Exercise goal.
Each line below that carries the string "Open" must appear in the answer.

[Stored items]
(** * gotp: HOTP (RFC 4226) and TOTP (RFC 6238) one-time passwords

    A shallow embedding of [gotp.go] and the properties of its
    specification.  The Go program is embedded as follows.

    - [byte] is the standard library's [Byte.byte]; a [[]byte] is a
      [list byte] (the library never writes through a slice, so slices
      are held by value).
    - [int] and [int64] are 64-bit two's complement integers, embedded
      in [Z] with the wrap-around written out ([wrap64]).
    - A Go function that can panic returns an [outcome]; functions that
      read or write the process state (package variables, the heap of
      [Token] structs, the wall clock, the random generator) run in the
      state monad [Go].
    - [crypto/sha1], [crypto/hmac], [encoding/base32], [fmt.Sprintf],
      [math.Pow10] and [strings.ToUpper] belong to the Go standard
      library; they are embedded from their published definitions
      (FIPS 180-4, RFC 2104, RFC 4648, the package documentation) and
      checked on the published test vectors. *)

From Stdlib Require Import ZArith Lia List Bool Ascii String.
From Stdlib.Strings Require Import Byte.
From stdpp Require Import base list.
Import ListNotations.
Local Open Scope Z_scope.

(** ** Bytes and machine integers *)

Definition byte_val (b : byte) : Z := Z.of_N (Byte.to_N b).

(** Go's conversion [byte(x)]: the low eight bits. *)
Definition to_byte (z : Z) : byte :=
  match Byte.of_N (Z.to_N (z mod 256)) with
  | Some b => b
  | None => x00
  end.

(** Two's complement wrap-around of [int64] (and of [int] on 64-bit
    platforms). *)
Definition wrap64 (z : Z) : Z := (z + 2 ^ 63) mod 2 ^ 64 - 2 ^ 63.

Definition min_int64 : Z := - 2 ^ 63.
Definition max_int64 : Z := 2 ^ 63 - 1.
Definition in_int64 (z : Z) : Prop := min_int64 <= z <= max_int64.

(** ** crypto/sha1 (FIPS 180-4, section 6.1) *)

Module SHA1.

Definition Size : nat := 20.
Definition BlockSize : nat := 64.

Definition u32 (z : Z) : Z := z mod 2 ^ 32.

Definition rotl32 (x k : Z) : Z :=
  u32 (Z.lor (Z.shiftl x k) (Z.shiftr x (32 - k))).

Definition not32 (x : Z) : Z := Z.lxor x 0xFFFFFFFF.

Definition K (t : nat) : Z :=
  if (t <? 20)%nat then 0x5A827999
  else if (t <? 40)%nat then 0x6ED9EBA1
  else if (t <? 60)%nat then 0x8F1BBCDC
  else 0xCA62C1D6.

Definition f (t : nat) (b c d : Z) : Z :=
  if (t <? 20)%nat then Z.lor (Z.land b c) (Z.land (not32 b) d)
  else if (t <? 40)%nat then Z.lxor (Z.lxor b c) d
  else if (t <? 60)%nat then Z.lor (Z.land (Z.lor b c) d) (Z.land b c)
  else Z.lxor (Z.lxor b c) d.

(** Big-endian words of a byte string, four bytes at a time. *)
Fixpoint words (p : list Z) : list Z :=
  match p with
  | b0 :: b1 :: b2 :: b3 :: rest =>
      Z.lor (Z.lor (Z.lor (Z.shiftl b0 24) (Z.shiftl b1 16)) (Z.shiftl b2 8)) b3
        :: words rest
  | _ => []
  end.

(** The message schedule beyond the first sixteen words; [recent] holds
    the words so far, latest first. *)
Fixpoint schedule (n : nat) (recent : list Z) : list Z :=
  match n with
  | O => []
  | S n' =>
      let wt :=
        rotl32 (Z.lxor (Z.lxor (Z.lxor (nth 2 recent 0) (nth 7 recent 0))
                          (nth 13 recent 0)) (nth 15 recent 0)) 1 in
      wt :: schedule n' (wt :: recent)
  end.

Definition state : Type := Z * Z * Z * Z * Z.

Definition round (t : nat) (st : state) (wt : Z) : state :=
  let '(a, b, c, d, e) := st in
  (u32 (rotl32 a 5 + f t b c d + e + wt + K t), a, rotl32 b 30, c, d).

Fixpoint rounds (t : nat) (ws : list Z) (st : state) : state :=
  match ws with
  | [] => st
  | wt :: ws' => rounds (S t) ws' (round t st wt)
  end.

Definition block (h : state) (p : list Z) : state :=
  let w := words p in
  let '(a, b, c, d, e) := rounds 0 (w ++ schedule 64 (rev w)) h in
  let '(h0, h1, h2, h3, h4) := h in
  (u32 (h0 + a), u32 (h1 + b), u32 (h2 + c), u32 (h3 + d), u32 (h4 + e)).

(** [for len(p) >= chunk { ...; p = p[chunk:] }]; every turn consumes
    64 bytes, so [length p] turns are more than enough. *)
Fixpoint blocks (fuel : nat) (h : state) (p : list Z) : state :=
  match fuel with
  | O => h
  | S fuel' =>
      if (BlockSize <=? length p)%nat
      then blocks fuel' (block h (take BlockSize p)) (drop BlockSize p)
      else h
  end.

Definition init : state :=
  (0x67452301, 0xEFCDAB89, 0x98BADCFE, 0x10325476, 0xC3D2E1F0).

Definition be_bytes (n : nat) (z : Z) : list Z :=
  map (fun i => Z.land (Z.shiftr z (8 * Z.of_nat i)) 0xFF) (rev (seq 0 n)).

(** Padding: a 1 bit, zero bits up to 56 mod 64 bytes, then the
    message length in bits as a 64-bit big-endian number. *)
Definition pad (len : nat) : list Z :=
  0x80 :: repeat 0 (Z.to_nat ((55 - Z.of_nat len) mod 64))
    ++ be_bytes 8 (8 * Z.of_nat len).

Definition digest_bytes (h : state) : list byte :=
  let '(h0, h1, h2, h3, h4) := h in
  map to_byte (be_bytes 4 h0 ++ be_bytes 4 h1 ++ be_bytes 4 h2
                 ++ be_bytes 4 h3 ++ be_bytes 4 h4).

Definition Sum (data : list byte) : list byte :=
  let p := map byte_val data ++ pad (length data) in
  digest_bytes (blocks (length p) init p).

End SHA1.

(** ** crypto/hmac over SHA-1 (RFC 2104) *)

Module HMAC.
(* ===== verification/Calendar.v ===== *)
(** * Timestamps

    pandas timestamps as the program uses them: the accessors [.dt.hour],
    [.dt.dayofweek], [.dt.month] ([main_model.py:98-102], [:363-367]) and
    the whole days of a difference, [(a - b).dt.days] (lines 103, 368).
    [pd.to_datetime] is an interface ([DatetimeParser]): the theorems of the
    development hold for every parser; [iso_parser] is the instance for the
    ISO-like texts of the request schema, used to run the scenarios. *)

From S2P Require Import Prelude PyText.
From Stdlib Require Import Ascii String.
From stdpp Require Import base tactics option list strings numbers.

#[local] Open Scope string_scope.
#[local] Open Scope Z_scope.

(** ** Civil dates *)

(** A point in time, in the proleptic Gregorian calendar, to the nanosecond. *)
Record timestamp : Type := Timestamp {
  ts_year : Z; ts_month : Z; ts_day : Z;
  ts_hour : Z; ts_minute : Z; ts_second : Z; ts_nano : Z
}.

#[global] Instance timestamp_eq_dec : EqDecision timestamp.
Proof. solve_decision. Defined.

Definition is_leap (y : Z) : bool :=
  (y mod 4 =? 0) && (negb (y mod 100 =? 0) || (y mod 400 =? 0)).

Definition days_in_month (y m : Z) : Z :=
  if m =? 2 then (if is_leap y then 29 else 28)
  else if (m =? 4) || (m =? 6) || (m =? 9) || (m =? 11) then 30
  else 31.

Definition valid_date (y m d : Z) : bool :=
  (1 <=? m) && (m <=? 12) && (1 <=? d) && (d <=? days_in_month y m).

Definition valid_timestamp (t : timestamp) : bool :=
  valid_date (ts_year t) (ts_month t) (ts_day t)
  && (0 <=? ts_hour t) && (ts_hour t <? 24)
  && (0 <=? ts_minute t) && (ts_minute t <? 60)
  && (0 <=? ts_second t) && (ts_second t <? 60)
  && (0 <=? ts_nano t) && (ts_nano t <? 1000000000).

(** Days since 1970-01-01 of a civil date (the era-based formula: years
    start in March, 400-year eras of 146097 days). *)
Definition days_from_civil (y m d : Z) : Z :=
  let y' := if m <=? 2 then y - 1 else y in
  let era := y' / 400 in
  let yoe := y' mod 400 in
  let mp := (m + 9) mod 12 in
  let doy := (153 * mp + 2) / 5 + d - 1 in
  let doe := yoe * 365 + yoe / 4 - yoe / 100 + doy in
  era * 146097 + doe - 719468.

(** The day after a civil date. *)
Definition next_day (y m d : Z) : Z * Z * Z :=
  if d <? days_in_month y m then (y, m, d + 1)
  else if m <? 12 then (y, m + 1, 1)
  else (y + 1, 1, 1).

Definition ns_per_day : Z := 86400 * 1000000000.

(** Nanoseconds since the epoch. *)
Definition epoch_ns (t : timestamp) : Z :=
  (((days_from_civil (ts_year t) (ts_month t) (ts_day t) * 24 + ts_hour t) * 60
    + ts_minute t) * 60 + ts_second t) * 1000000000 + ts_nano t.

(** The time of day in nanoseconds. *)
Definition ns_of_day (t : timestamp) : Z :=
  ((ts_hour t * 60 + ts_minute t) * 60 + ts_second t) * 1000000000 + ts_nano t.

(** [.dt.dayofweek]: Monday is 0; 1970-01-01 was a Thursday. *)
Definition dayofweek (t : timestamp) : Z :=
  (days_from_civil (ts_year t) (ts_month t) (ts_day t) + 3) mod 7.

(** [(a - b).dt.days]: the days component of a timedelta rounds towards
    minus infinity. *)
Definition timedelta_days (a b : timestamp) : Z :=
  (epoch_ns a - epoch_ns b) / ns_per_day.

(** ** The parser interface *)

(** What [pd.to_datetime] makes of a text: a timestamp, the missing value
    [NaT] (for the empty text and the spellings of "not a time"), or a
    parse failure, which raises unless [errors='coerce']. *)
Inductive parsed : Type :=
| Parsed (t : timestamp)
| ParsedNaT
| Unparsable.

Class DatetimeParser : Type := {
  to_datetime : string → parsed;
  to_datetime_valid s t : to_datetime s = Parsed t → valid_timestamp t = true
}.

(** ** An ISO-like parser *)

(** [n] leading decimal digits of a text, and the rest. *)
Fixpoint take_digits (n : nat) (acc : Z) (s : string) : option (Z * string) :=
  match n with
  | O => Some (acc, s)
  | S n =>
      match s with
      | String c s' => d ← digit_of c; take_digits n (10 * acc + d) s'
      | "" => None
      end
  end.

(** A literal character, and the rest. *)
Definition take_char (c : ascii) (s : string) : option string :=
  match s with
  | String d s' => if Ascii.eqb d c then Some s' else None
  | "" => None
  end.

(** Up to nine digits of a fraction of a second, as nanoseconds; [w] is the
    weight of the next digit. *)
Fixpoint take_fraction (fuel : nat) (w acc : Z) (s : string) : option Z :=
  match s with
  | "" => Some acc
  | String c s' =>
      match fuel with
      | O => None
      | S fuel => d ← digit_of c; take_fraction fuel (w / 10) (acc + d * w) s'
      end
  end.

(** [HH:MM], [HH:MM:SS] or [HH:MM:SS.fffffffff] *)
Definition parse_clock (s : string) : option (Z * Z * Z * Z) :=
  '(h, s) ← take_digits 2 0 s;
  s ← take_char ":" s;
  '(mi, s) ← take_digits 2 0 s;
  match s with
  | "" => Some (h, mi, 0, 0)
  | _ =>
      s ← take_char ":" s;
      '(sec, s) ← take_digits 2 0 s;
      match s with
      | "" => Some (h, mi, sec, 0)
      | _ =>
          s ← take_char "." s;
          match s with
          | "" => None
          | _ => ns ← take_fraction 9 100000000 0 s; Some (h, mi, sec, ns)
          end
      end
  end.

(** [YYYY-MM-DD], optionally followed by [T] or a blank and a clock time. *)
Definition parse_iso (s : string) : option timestamp :=
  '(y, s) ← take_digits 4 0 s;
  s ← take_char "-" s;
  '(m, s) ← take_digits 2 0 s;
  s ← take_char "-" s;
  '(d, s) ← take_digits 2 0 s;
  '(h, mi, sec, ns) ←
    match s with
    | "" => Some (0, 0, 0, 0)
    | String c s' =>
        if Ascii.eqb c "T" || Ascii.eqb c " " then parse_clock s' else None
    end;
  let t := Timestamp y m d h mi sec ns in
  if valid_timestamp t then Some t else None.

(** The texts pandas reads as the missing timestamp. *)
Definition nat_strings : list string :=
  [""; "NaT"; "nat"; "NAT"; "nan"; "NaN"; "NAN"].

Definition iso_to_datetime (s : string) : parsed :=
  if decide (s ∈ nat_strings) then ParsedNaT
  else match parse_iso s with
       | Some t => Parsed t
       | None => Unparsable
       end.

(** * Lemmas *)

Lemma days_in_month_bounds y m : 28 ≤ days_in_month y m ≤ 31.
Proof. unfold days_in_month. repeat case_match; lia. Qed.

Lemma valid_date_spec y m d :
  valid_date y m d = true ↔ 1 ≤ m ≤ 12 ∧ 1 ≤ d ≤ days_in_month y m.
Proof. unfold valid_date. rewrite !andb_true_iff, !Z.leb_le. lia. Qed.

Lemma valid_timestamp_spec t :
  valid_timestamp t = true ↔
    valid_date (ts_year t) (ts_month t) (ts_day t) = true ∧
    0 ≤ ts_hour t < 24 ∧ 0 ≤ ts_minute t < 60 ∧ 0 ≤ ts_second t < 60 ∧
    0 ≤ ts_nano t < 1000000000.
Proof.
  unfold valid_timestamp. rewrite !andb_true_iff, !Z.leb_le, !Z.ltb_lt. tauto.
Qed.

Lemma dayofweek_range t : 0 ≤ dayofweek t < 7.
Proof. unfold dayofweek. lia_div. Qed.

Lemma epoch_ns_split t :
  epoch_ns t =
    days_from_civil (ts_year t) (ts_month t) (ts_day t) * ns_per_day + ns_of_day t.
Proof. unfold epoch_ns, ns_of_day, ns_per_day. lia. Qed.

Lemma ns_of_day_range t : valid_timestamp t = true → 0 ≤ ns_of_day t < ns_per_day.
Proof.
  intros (_ & ? & ? & ? & ?)%valid_timestamp_spec.
  unfold ns_of_day, ns_per_day. lia.
Qed.

(** The whole days between two valid timestamps: the difference of the day
    numbers, less one when the time of day of the later is the earlier. *)
Lemma timedelta_days_spec a b :
  valid_timestamp a = true → valid_timestamp b = true →
  timedelta_days a b =
    days_from_civil (ts_year a) (ts_month a) (ts_day a)
    - days_from_civil (ts_year b) (ts_month b) (ts_day b)
    - (if ns_of_day a <? ns_of_day b then 1 else 0).
Proof.
  intros Ha%ns_of_day_range Hb%ns_of_day_range.
  unfold timedelta_days. rewrite !epoch_ns_split.
  set (da := days_from_civil _ _ _). set (db := days_from_civil _ _ _).
  assert (0 < ns_per_day) by done.
  destruct (Z.ltb_spec (ns_of_day a) (ns_of_day b)).
  - symmetry. apply (Z.div_unique _ _ _ (ns_of_day a - ns_of_day b + ns_per_day)); lia.
  - symmetry. apply (Z.div_unique _ _ _ (ns_of_day a - ns_of_day b)); lia.
Qed.

(** ** The day number advances by one from a day to the next *)

Lemma is_leap_spec y :
  is_leap y = true ↔ y mod 4 = 0 ∧ (y mod 100 ≠ 0 ∨ y mod 400 = 0).
Proof.
  unfold is_leap.
  rewrite andb_true_iff, orb_true_iff, negb_true_iff, !Z.eqb_eq, Z.eqb_neq. tauto.
Qed.

Lemma days_from_civil_same_month y m d k :
  days_from_civil y m (d + k) = days_from_civil y m d + k.
Proof. unfold days_from_civil. lia. Qed.

(** The formula with the month-dependent parts named, so that they can be
    replaced by their values for a given month. *)
Lemma days_from_civil_unfold y m d y' mp doy0 :
  y' = (if m <=? 2 then y - 1 else y) →
  mp = (m + 9) mod 12 →
  doy0 = (153 * mp + 2) / 5 →
  days_from_civil y m d =
    y' / 400 * 146097
    + (y' mod 400 * 365 + y' mod 400 / 4 - y' mod 400 / 100 + (doy0 + d - 1))
    - 719468.
Proof. by intros -> -> ->. Qed.

(** Replace [days_from_civil] at a literal month by the unfolded formula. *)
Ltac days_from_civil_at_month :=
  repeat match goal with
  | |- context [days_from_civil ?y ?m ?d] =>
      let b := eval vm_compute in (m <=? 2) in
      let mp := eval vm_compute in ((m + 9) mod 12) in
      let doy0 := eval vm_compute in ((153 * mp + 2) / 5) in
      rewrite (days_from_civil_unfold y m d (if b then y - 1 else y) mp doy0)
        by reflexivity
  end; cbv iota.

Lemma days_in_month_feb y :
  days_in_month y 2 = 28 ∧ ¬ (y mod 4 = 0 ∧ (y mod 100 ≠ 0 ∨ y mod 400 = 0))
  ∨ days_in_month y 2 = 29 ∧ y mod 4 = 0 ∧ (y mod 100 ≠ 0 ∨ y mod 400 = 0).
Proof.
  unfold days_in_month. change (2 =? 2) with true. cbv iota.
  destruct (is_leap y) eqn:E; [right | left]; (split; [done|]).
  - by apply is_leap_spec.
  - rewrite <-is_leap_spec. congruence.
Qed.

Lemma days_from_civil_march_1 y :
  days_from_civil y 3 1 = days_from_civil y 2 (days_in_month y 2) + 1.
Proof.
  days_from_civil_at_month.
  destruct (days_in_month_feb y) as [[-> Hy] | [-> Hy]]; lia_div.
Qed.

Lemma days_from_civil_next_month y m :
  1 ≤ m < 12 →
  days_from_civil y (m + 1) 1 = days_from_civil y m (days_in_month y m) + 1.
Proof.
  intros Hm.
  assert (m = 1 ∨ m = 2 ∨ m = 3 ∨ m = 4 ∨ m = 5 ∨ m = 6 ∨ m = 7 ∨ m = 8 ∨
          m = 9 ∨ m = 10 ∨ m = 11) as Hcases by lia.
  destruct_or!; subst m; try apply days_from_civil_march_1;
    match goal with
    | |- context [days_in_month y ?m] =>
        let n := eval vm_compute in (days_in_month 0 m) in
        change (days_in_month y m) with n
    end; days_from_civil_at_month; lia.
Qed.

Lemma days_from_civil_next_year y :
  days_from_civil (y + 1) 1 1 = days_from_civil y 12 31 + 1.
Proof.
  days_from_civil_at_month. replace (y + 1 - 1) with y by lia. lia.
Qed.

Lemma days_from_civil_next_day y m d :
  valid_date y m d = true →
  let '(y', m', d') := next_day y m d in
  days_from_civil y' m' d' = days_from_civil y m d + 1.
Proof.
  intros [Hm Hd]%valid_date_spec. unfold next_day.
  destruct (Z.ltb_spec d (days_in_month y m)).
  - apply days_from_civil_same_month.
  - assert (d = days_in_month y m) as -> by lia.
    destruct (Z.ltb_spec m 12).
    + apply days_from_civil_next_month. lia.
    + assert (m = 12) as -> by lia. apply days_from_civil_next_year.
Qed.

(** ** The ISO-like parser *)

Lemma parse_iso_valid s t : parse_iso s = Some t → valid_timestamp t = true.
Proof.
  unfold parse_iso. intros H.
  repeat (simplify_option_eq; try case_match); done.
Qed.

Lemma iso_to_datetime_valid s t :
  iso_to_datetime s = Parsed t → valid_timestamp t = true.
Proof.
  unfold iso_to_datetime. case_decide; [done|].
  destruct (parse_iso s) eqn:E; [|done]. intros [= <-].
  by eapply parse_iso_valid.
Qed.

#[export] Instance iso_parser : DatetimeParser :=
  {| to_datetime := iso_to_datetime; to_datetime_valid := iso_to_datetime_valid |}.

(** The timestamps of the documented scenarios. *)
Example parse_create_at :
  iso_to_datetime "2024-01-01 09:00:00" = Parsed (Timestamp 2024 1 1 9 0 0 0).
Proof. vm_compute. reflexivity. Qed.

Example parse_flight_date_millis :
  iso_to_datetime "2025-08-15T17:00:00.000" = Parsed (Timestamp 2025 8 15 17 0 0 0).
Proof. vm_compute. reflexivity. Qed.

Example parse_rejects_month_13 : iso_to_datetime "2024-13-01" = Unparsable.
Proof. vm_compute. reflexivity. Qed.

Example monday_2024_01_01 : dayofweek (Timestamp 2024 1 1 9 0 0 0) = 0.
Proof. reflexivity. Qed.

Example epoch_day_zero : days_from_civil 1970 1 1 = 0.
Proof. reflexivity. Qed.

Reply.
Local Open Scope Z_scope.
#[local] Open Scope string_scope.
#[local] Open Scope Z_scope.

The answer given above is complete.